Problem requirements: The answer must consist of each line below that holds the word "Theorem", copied as it stands.

▶

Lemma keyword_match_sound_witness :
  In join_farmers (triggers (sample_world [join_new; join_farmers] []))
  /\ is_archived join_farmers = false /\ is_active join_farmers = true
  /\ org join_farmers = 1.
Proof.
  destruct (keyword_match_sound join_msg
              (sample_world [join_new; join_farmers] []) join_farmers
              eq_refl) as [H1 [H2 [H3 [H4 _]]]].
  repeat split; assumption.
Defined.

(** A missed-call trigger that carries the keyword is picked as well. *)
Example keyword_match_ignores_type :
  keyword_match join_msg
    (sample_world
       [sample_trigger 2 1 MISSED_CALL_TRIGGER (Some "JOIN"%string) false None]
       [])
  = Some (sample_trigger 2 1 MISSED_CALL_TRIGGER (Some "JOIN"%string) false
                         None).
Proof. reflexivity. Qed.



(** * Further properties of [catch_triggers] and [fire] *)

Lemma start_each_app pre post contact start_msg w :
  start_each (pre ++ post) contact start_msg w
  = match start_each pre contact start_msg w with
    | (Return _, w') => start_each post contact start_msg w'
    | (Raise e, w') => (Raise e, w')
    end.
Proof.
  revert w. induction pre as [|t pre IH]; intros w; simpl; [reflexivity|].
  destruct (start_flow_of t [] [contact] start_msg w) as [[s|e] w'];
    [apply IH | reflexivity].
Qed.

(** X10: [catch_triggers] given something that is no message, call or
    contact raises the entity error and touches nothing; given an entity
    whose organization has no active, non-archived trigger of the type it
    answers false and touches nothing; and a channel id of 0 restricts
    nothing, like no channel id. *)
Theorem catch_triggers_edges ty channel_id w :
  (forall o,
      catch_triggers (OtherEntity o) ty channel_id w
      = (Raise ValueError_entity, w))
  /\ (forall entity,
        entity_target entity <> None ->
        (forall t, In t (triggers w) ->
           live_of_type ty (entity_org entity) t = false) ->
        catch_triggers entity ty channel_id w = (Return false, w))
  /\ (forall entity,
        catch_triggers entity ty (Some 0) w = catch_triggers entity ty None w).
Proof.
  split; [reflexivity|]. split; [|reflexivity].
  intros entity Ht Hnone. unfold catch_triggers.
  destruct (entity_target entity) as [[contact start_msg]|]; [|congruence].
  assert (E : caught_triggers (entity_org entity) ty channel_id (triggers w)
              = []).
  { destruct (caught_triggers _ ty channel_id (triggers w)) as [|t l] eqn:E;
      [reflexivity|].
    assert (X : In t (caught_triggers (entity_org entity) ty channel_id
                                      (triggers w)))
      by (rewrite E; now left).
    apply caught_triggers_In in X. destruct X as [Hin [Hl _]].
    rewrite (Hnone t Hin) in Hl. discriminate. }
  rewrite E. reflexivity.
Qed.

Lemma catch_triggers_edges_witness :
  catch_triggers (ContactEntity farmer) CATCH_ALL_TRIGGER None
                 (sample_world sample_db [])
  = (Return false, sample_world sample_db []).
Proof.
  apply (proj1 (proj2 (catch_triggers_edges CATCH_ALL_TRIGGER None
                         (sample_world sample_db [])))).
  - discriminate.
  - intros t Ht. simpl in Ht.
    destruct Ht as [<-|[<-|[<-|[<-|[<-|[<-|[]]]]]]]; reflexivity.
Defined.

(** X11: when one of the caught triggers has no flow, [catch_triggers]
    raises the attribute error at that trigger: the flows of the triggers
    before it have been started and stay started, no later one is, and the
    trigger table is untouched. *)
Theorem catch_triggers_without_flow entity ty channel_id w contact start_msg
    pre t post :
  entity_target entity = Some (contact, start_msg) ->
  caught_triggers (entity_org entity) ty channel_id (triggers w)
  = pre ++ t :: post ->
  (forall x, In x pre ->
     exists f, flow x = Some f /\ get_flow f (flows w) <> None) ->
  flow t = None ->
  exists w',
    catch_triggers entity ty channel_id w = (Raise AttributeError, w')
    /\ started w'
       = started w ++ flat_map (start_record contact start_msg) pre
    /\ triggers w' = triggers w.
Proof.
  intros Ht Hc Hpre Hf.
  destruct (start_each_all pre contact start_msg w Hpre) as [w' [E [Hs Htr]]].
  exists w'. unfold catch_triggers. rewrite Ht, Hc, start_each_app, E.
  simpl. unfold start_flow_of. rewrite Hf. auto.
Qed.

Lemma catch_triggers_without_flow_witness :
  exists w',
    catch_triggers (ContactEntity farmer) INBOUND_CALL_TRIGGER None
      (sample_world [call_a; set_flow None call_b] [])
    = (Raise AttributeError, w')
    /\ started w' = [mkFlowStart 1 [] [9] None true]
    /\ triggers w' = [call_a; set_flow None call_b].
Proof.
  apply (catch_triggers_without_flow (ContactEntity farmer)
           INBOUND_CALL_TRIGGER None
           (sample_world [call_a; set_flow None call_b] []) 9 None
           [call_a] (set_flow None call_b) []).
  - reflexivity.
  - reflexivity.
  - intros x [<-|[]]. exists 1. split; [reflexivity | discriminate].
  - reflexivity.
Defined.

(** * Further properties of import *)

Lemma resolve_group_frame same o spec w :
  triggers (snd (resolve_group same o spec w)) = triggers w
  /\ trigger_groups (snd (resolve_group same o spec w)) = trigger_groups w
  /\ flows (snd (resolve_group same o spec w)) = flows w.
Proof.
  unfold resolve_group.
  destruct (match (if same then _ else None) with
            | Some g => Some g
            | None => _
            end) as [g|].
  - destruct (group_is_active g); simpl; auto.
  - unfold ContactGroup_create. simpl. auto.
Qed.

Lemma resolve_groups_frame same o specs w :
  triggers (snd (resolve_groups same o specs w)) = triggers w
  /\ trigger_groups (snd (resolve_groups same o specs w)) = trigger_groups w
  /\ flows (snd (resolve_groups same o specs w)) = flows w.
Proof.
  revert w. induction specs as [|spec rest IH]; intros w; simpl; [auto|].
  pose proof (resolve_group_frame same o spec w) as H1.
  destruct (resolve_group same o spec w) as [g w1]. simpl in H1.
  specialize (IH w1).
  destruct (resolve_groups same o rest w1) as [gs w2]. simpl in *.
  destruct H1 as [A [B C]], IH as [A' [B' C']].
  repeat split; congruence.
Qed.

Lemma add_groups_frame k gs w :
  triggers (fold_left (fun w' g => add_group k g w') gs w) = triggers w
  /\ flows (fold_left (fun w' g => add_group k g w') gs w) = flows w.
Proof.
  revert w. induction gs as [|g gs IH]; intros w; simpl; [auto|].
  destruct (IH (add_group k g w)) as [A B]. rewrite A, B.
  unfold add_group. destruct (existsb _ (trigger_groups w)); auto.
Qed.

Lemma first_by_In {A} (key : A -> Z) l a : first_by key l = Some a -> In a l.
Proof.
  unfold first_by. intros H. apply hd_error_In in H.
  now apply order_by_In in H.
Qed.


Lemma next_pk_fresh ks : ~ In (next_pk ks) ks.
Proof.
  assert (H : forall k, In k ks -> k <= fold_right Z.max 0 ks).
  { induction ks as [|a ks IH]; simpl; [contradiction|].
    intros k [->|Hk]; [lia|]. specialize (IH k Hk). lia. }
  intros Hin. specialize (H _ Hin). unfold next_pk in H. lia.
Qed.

◀

Result:
Theorem catch_triggers_edges ty channel_id w :
Theorem catch_triggers_without_flow entity ty channel_id w contact start_msg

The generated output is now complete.